§ **About this exercise**
Extract the lines from the first line of the records below through the line containing "[faculty_scheduler.py] (class [FacultyScheduler]), followed", inclusive, and reproduce them exactly as written.
[Recorded data]
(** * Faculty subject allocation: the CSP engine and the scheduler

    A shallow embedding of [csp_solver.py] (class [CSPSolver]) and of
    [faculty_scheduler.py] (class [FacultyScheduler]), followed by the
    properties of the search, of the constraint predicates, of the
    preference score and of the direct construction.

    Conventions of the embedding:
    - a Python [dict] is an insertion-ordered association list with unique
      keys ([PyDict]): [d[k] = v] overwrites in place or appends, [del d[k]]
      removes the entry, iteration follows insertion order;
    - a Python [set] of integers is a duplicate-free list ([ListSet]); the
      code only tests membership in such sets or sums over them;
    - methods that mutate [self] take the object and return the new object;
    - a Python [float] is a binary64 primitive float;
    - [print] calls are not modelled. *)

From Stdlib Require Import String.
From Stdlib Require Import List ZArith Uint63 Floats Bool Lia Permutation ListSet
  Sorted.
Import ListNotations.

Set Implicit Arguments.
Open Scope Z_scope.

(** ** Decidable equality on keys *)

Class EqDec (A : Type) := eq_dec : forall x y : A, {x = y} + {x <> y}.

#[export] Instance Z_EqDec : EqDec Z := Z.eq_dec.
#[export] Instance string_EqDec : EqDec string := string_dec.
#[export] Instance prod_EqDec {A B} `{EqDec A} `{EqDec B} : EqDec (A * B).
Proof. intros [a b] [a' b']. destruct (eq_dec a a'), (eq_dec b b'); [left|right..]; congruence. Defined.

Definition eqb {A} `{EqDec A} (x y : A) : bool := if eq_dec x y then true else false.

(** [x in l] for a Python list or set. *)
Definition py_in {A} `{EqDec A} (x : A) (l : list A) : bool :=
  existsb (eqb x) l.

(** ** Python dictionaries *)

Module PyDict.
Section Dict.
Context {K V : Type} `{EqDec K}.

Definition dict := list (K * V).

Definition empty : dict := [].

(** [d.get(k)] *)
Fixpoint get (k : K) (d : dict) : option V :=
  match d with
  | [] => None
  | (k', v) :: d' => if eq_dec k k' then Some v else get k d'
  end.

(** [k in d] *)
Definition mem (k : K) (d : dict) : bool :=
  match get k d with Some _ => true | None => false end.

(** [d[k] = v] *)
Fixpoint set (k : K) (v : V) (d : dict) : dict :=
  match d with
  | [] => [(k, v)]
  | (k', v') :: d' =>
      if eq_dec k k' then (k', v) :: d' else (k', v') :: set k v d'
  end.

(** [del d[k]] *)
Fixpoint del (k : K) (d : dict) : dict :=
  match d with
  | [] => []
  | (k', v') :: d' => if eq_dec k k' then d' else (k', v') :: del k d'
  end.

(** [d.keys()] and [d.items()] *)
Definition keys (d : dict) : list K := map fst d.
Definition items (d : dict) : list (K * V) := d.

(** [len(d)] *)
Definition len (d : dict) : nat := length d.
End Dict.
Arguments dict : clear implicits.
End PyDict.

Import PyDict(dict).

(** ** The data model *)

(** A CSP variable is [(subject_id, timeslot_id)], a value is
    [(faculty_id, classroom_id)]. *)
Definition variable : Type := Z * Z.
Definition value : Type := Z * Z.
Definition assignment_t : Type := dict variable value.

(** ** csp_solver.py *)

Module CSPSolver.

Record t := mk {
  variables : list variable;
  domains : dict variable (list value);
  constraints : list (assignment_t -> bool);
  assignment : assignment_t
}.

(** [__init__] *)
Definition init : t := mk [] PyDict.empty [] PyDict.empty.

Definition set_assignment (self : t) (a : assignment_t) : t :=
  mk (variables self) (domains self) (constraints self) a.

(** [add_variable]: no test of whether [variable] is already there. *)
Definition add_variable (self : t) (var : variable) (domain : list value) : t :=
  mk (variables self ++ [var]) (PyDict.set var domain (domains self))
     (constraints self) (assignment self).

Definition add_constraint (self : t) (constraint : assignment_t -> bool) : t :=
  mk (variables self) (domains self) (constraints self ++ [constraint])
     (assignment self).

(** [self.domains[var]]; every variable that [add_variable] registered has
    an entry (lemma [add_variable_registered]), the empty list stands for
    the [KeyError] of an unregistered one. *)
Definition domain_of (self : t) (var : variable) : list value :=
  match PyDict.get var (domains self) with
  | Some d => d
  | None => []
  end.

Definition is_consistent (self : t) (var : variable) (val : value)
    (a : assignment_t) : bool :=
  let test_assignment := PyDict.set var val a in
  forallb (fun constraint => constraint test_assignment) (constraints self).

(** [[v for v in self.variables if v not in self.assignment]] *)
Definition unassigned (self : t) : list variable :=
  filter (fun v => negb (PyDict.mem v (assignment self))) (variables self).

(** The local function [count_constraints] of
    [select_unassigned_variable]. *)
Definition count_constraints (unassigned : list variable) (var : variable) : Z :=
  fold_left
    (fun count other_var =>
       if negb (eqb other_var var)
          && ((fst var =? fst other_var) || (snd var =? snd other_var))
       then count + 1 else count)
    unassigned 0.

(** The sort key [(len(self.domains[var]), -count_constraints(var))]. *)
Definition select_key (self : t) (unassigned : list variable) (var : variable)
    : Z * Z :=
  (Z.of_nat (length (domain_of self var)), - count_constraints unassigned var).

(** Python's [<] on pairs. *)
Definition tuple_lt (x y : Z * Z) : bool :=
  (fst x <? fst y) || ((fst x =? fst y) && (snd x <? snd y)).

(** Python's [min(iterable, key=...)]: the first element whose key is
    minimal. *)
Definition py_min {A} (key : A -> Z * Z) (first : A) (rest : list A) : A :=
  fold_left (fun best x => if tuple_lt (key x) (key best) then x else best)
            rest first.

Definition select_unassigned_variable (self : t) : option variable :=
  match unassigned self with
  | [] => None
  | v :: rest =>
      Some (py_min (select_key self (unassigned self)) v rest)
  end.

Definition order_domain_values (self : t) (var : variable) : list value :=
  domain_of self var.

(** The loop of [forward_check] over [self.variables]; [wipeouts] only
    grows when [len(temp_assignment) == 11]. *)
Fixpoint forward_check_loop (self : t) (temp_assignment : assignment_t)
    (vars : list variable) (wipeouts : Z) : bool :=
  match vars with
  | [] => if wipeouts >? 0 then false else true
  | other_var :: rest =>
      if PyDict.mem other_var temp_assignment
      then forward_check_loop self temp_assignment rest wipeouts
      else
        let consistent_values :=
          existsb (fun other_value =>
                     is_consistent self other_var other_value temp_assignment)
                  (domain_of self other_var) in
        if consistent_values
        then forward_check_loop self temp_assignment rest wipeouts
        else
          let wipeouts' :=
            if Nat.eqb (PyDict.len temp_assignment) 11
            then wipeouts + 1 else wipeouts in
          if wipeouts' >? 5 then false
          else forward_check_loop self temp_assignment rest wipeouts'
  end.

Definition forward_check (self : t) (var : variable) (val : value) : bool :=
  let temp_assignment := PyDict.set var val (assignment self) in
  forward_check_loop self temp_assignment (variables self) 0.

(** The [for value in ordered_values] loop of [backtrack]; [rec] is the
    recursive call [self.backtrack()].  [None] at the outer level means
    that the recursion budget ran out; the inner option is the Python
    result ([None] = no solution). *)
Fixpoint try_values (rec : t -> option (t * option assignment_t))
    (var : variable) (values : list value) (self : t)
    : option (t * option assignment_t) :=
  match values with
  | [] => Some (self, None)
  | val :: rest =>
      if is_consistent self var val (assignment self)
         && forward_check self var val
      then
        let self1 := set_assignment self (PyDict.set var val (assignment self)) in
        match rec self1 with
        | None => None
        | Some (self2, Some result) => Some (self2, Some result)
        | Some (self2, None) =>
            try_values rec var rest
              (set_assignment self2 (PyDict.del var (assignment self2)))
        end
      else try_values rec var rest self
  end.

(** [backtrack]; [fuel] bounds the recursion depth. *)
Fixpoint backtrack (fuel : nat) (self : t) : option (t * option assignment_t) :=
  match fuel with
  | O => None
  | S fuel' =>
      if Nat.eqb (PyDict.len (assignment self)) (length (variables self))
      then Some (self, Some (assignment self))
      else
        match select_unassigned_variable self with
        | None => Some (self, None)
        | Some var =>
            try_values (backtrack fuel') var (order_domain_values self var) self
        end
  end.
[/Recorded data]
§ **Response for this exercise**
(** * Faculty subject allocation: the CSP engine and the scheduler

    A shallow embedding of [csp_solver.py] (class [CSPSolver]) and of
    [faculty_scheduler.py] (class [FacultyScheduler]), followed by the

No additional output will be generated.